Spray Research
EVAPORATING DIESEL SPRAY CHARACTERISATION
In diesel engine combustion, spray and resultant air-fuel mixing plays important role in efficient combustion emission formation. Thus, experimental data of spray characteristics under realistic experimental conditions is of significant value. In particular, when alternative fuels such as bio-diesels and emulsions are being considered for use in diesel engines, it is essential to understand their influence on spray characteristics.
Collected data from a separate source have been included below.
(** * fix_memory_leaks.py: a shallow embedding and its properties

    The script rewrites JavaScript sources line by line with three regular
    expression substitutions.  Text is a list of characters; a character is
    Rocq's [ascii], read as the Unicode code point of the same number
    (U+0000 .. U+00FF), and classified the way CPython classifies that code
    point.  The regular expression engine is the backtracking matcher of
    Python's [re] restricted to the constructs the three patterns use. *)

From Stdlib Require Import Ascii String List ZArith Lia Bool Arith.
From stdpp Require Import gmap strings.
Import ListNotations.

Local Open Scope string_scope.
Local Open Scope list_scope.
Local Open Scope nat_scope.

(** ** Text *)

Definition str := list ascii.

(** A string literal of the source as text. *)
Definition lit (s : string) : str := list_ascii_of_string s.

Definition newline : ascii := ascii_of_nat 10.

(** [str.isspace] on one code point; also the class [\s]. *)
Definition is_space (c : ascii) : bool :=
  let n := nat_of_ascii c in
  ((9 <=? n) && (n <=? 13)) || ((28 <=? n) && (n <=? 32))
  || (n =? 133) || (n =? 160).

(** The class [\w]: alphanumeric code points and the underscore. *)
Definition is_word (c : ascii) : bool :=
  let n := nat_of_ascii c in
  ((48 <=? n) && (n <=? 57)) || ((65 <=? n) && (n <=? 90))
  || ((97 <=? n) && (n <=? 122)) || (n =? 95)
  || (n =? 170) || (n =? 178) || (n =? 179) || (n =? 181)
  || (n =? 185) || (n =? 186) || ((188 <=? n) && (n <=? 190))
  || ((192 <=? n) && (n <=? 214)) || ((216 <=? n) && (n <=? 246))
  || ((248 <=? n) && (n <=? 255)).

(** [s.startswith(p)] *)
Fixpoint startswith (p s : str) : bool :=
  match p, s with
  | [], _ => true
  | a :: p', b :: s' => Ascii.eqb a b && startswith p' s'
  | _ :: _, [] => false
  end.

(** [p in s] *)
Fixpoint contains (p s : str) : bool :=
  startswith p s ||
  match s with
  | [] => false
  | _ :: s' => contains p s'
  end.

Fixpoint lstrip (s : str) : str :=
  match s with
  | c :: s' => if is_space c then lstrip s' else s
  | [] => []
  end.

(** [s.strip()] *)
Definition strip (s : str) : str := rev (lstrip (rev (lstrip s))).

(** [s.split(sep)] for a separator of one character. *)
Fixpoint split (sep : ascii) (s : str) : list str :=
  match s with
  | [] => [[]]
  | c :: s' =>
      if Ascii.eqb c sep then [] :: split sep s'
      else match split sep s' with
           | l :: ls => (c :: l) :: ls
           | [] => [[c]]
           end
  end.

(** [sep.join(ls)] *)
Fixpoint join (sep : str) (ls : list str) : str :=
  match ls with
  | [] => []
  | [l] => l
  | l :: ls' => l ++ sep ++ join sep ls'
  end.

(** ** Regular expressions

    The constructs of the three patterns: literal text, a greedy repetition
    of a character class, the word boundary, a capturing group, a greedy
    optional non-capturing group, and concatenation. *)

Inductive regex : Type :=
| Lit (l : str)
| Plus (p : ascii -> bool)
| Star (p : ascii -> bool)
| Bound
| Group (n : nat) (r : regex)
| Opt (r : regex)
| Cat (r1 r2 : regex).

(** The groups of a match: [None] for a group that did not take part. *)
Definition groups := nat -> option str.

Definition no_groups : groups := fun _ => None.

Definition set_group (n : nat) (v : str) (g : groups) : groups :=
  fun i => if Nat.eqb i n then Some v else g i.

(** [l] removed from the front of [s], and the last character passed. *)
Fixpoint eat (l : str) (prev : option ascii) (s : str)
  : option (option ascii * str) :=
  match l with
  | [] => Some (prev, s)
  | a :: l' =>
      match s with
      | b :: s' => if Ascii.eqb a b then eat l' (Some b) s' else None
      | [] => None
      end
  end.

Definition word_at (c : option ascii) : bool :=
  match c with
  | Some a => is_word a
  | None => false
  end.

Section Matcher.
Context {A : Type}.

(** A greedy [class*]: the longest run first, then one character less at
    a time, until the rest of the pattern (the continuation) succeeds. *)
Fixpoint star (p : ascii -> bool) (prev : option ascii) (s : str)
         (k : option ascii -> str -> option A) : option A :=
  match s with
  | c :: s' =>
      if p c then
        match star p (Some c) s' k with
        | Some r => Some r
        | None => k prev s
        end
      else k prev s
  | [] => k prev s
  end.

Definition plus (p : ascii -> bool) (prev : option ascii) (s : str)
           (k : option ascii -> str -> option A) : option A :=
  match s with
  | c :: s' => if p c then star p (Some c) s' k else None
  | [] => None
  end.

(** The matcher, with [prev] the character before the position, [s] the
    text from the position on, and [k] the rest of the pattern. *)
Fixpoint run (r : regex) (prev : option ascii) (s : str) (g : groups)
         (k : option ascii -> str -> groups -> option A) : option A :=
  match r with
  | Lit l =>
      match eat l prev s with
      | Some (prev', s') => k prev' s' g
      | None => None
      end
  | Plus p => plus p prev s (fun prev' s' => k prev' s' g)
  | Star p => star p prev s (fun prev' s' => k prev' s' g)
  | Bound =>
      if xorb (word_at prev) (word_at (head s)) then k prev s g else None
  | Group n r' =>
      run r' prev s g
          (fun prev' s' g' =>
             k prev' s'
               (set_group n (firstn (length s - length s') s) g'))
  | Opt r' =>
      match run r' prev s g k with
      | Some x => Some x
      | None => k prev s g
      end
  | Cat r1 r2 =>
      run r1 prev s g (fun prev' s' g' => run r2 prev' s' g' k)
  end.
End Matcher.

(** A match at the position: its groups and the text after it. *)
Definition match_here (r : regex) (prev : option ascii) (s : str)
  : option (groups * str) :=
  run r prev s no_groups (fun _ s' g => Some (g, s')).

(** [re.sub(r, repl, s)] from a position on: [skip] characters of a match
    found earlier are still to be passed.  None of the three patterns
    matches the empty string (see [pattern_consumes] below), so a match of
    no character is taken as no match. *)
Fixpoint sub_from (r : regex) (repl : groups -> str)
         (prev : option ascii) (skip : nat) (s : str) : str :=
  match s with
  | [] => []
  | c :: s' =>
      match skip with
      | S n => sub_from r repl (Some c) n s'
      | O =>
          match match_here r prev s with
          | Some (g, rest) =>
              match length s - length rest with
              | S n => repl g ++ sub_from r repl (Some c) n s'
              | O => c :: sub_from r repl (Some c) 0 s'
              end
          | None => c :: sub_from r repl (Some c) 0 s'
          end
      end
  end.

Definition re_sub (r : regex) (repl : groups -> str) (s : str) : str :=
  sub_from r repl None 0 s.

(** ** The rewriters *)

Definition is_comment (line : str) : bool :=
  startswith (lit "//") (strip line) || startswith (lit "*") (strip line).

(** The loop [for line in lines: ... result_lines.append(...)]. *)
Fixpoint for_lines (body : str -> str) (lines result_lines : list str)
  : list str :=
  match lines with
  | [] => result_lines
  | line :: rest => for_lines body rest (result_lines ++ [body line])
  end.

Definition not_char (c : ascii) : ascii -> bool :=
  fun a => negb (Ascii.eqb a c).

Module event_listeners.
(** [(\w+)\.addEventListener\(([^,]+),\s*([^,]+)(?:,\s*([^)]+))?\)] *)
Definition pattern : regex :=
  Cat (Group 1 (Plus is_word))
 (Cat (Lit (lit ".addEventListener("))
 (Cat (Group 2 (Plus (not_char ",")))
 (Cat (Lit (lit ","))
 (Cat (Star is_space)
 (Cat (Group 3 (Plus (not_char ",")))
 (Cat (Opt (Cat (Lit (lit ","))
           (Cat (Star is_space)
                (Group 4 (Plus (not_char ")"))))))
      (Lit (lit ")")))))))).

(** A group in an f-string: a group that took no part reads [None]. *)
Definition group (g : groups) (n : nat) : str :=
  match g n with
  | Some v => v
  | None => lit "None"
  end.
The high pressure spray chamber facility equipped with custom-made single hole diesel injectors, enables study of diesel and alternative fuel sprays in a 50 bar and 900 K nitrogen environment which is similar to in-cylinder conditions of a typical diesel engine at the end of compression stroke. A common-rail diesel injection system is used for fuel injection at injection pressure upto 1500 bar. High-speed shadowgraphy is used to obtain parameters such as liquid length, liquid penetration, vapour penetration. An exciplex-based PLIF method is used to measure the fuel concentration to understand local air-fuel mixing. The experimental data obtained under controlled experimental conditions is very useful for validation of CFD simulations. In the figures, the scale indicates distance from injector tip (in mm).
SECONDARY BREAKUP
Single drop breakup studies are being conducted to unravel more details on the underlying physics involved. The commonly known modes of breakup are:
(a) Bag breakup
(b) Bag-stamen breakup
(c) Multi-bag breakup
(d) Shear breakup
(e) Catastrophic breakup
Spray characteristics of the perforated cup type rotary atomizer, also called slinger atomizer, is studied experimentally. The fuel is atomized with the help of centrifugal force provided by the rotation of the slinger. The rotational power can be directly provided by the shaft of gas turbine. This type of injection system is very compact and hence suitable for small gas turbines. Present research is focused on studying the effects of liquid properties, rotational speed, liquid flow rate and geometric parameters of slinger on the spray characteristics. Studies of rotary atomization of non-Newtonian liquids for spray drying applications is also undertaken in the laboratory.
METHANOL-DIESEL EMULSION SPRAYS
Experimental investigation is carried out to study the effects of addition of methanol in diesel (methanol-diesel emulsions) on the fundamental spray characteristics. Different flow visualization and laser diagnostic techniques are used to evaluate the different spray characteristics such as liquid penetration, vapour penetration, spray cone angle and SMD. The experiments are carried out in the high-pressure spray chamber facility under engine-like conditions.
Computational studies are also carried out in the laboratory to model methanol and diesel sprays for applications in engines using the direct injection technology.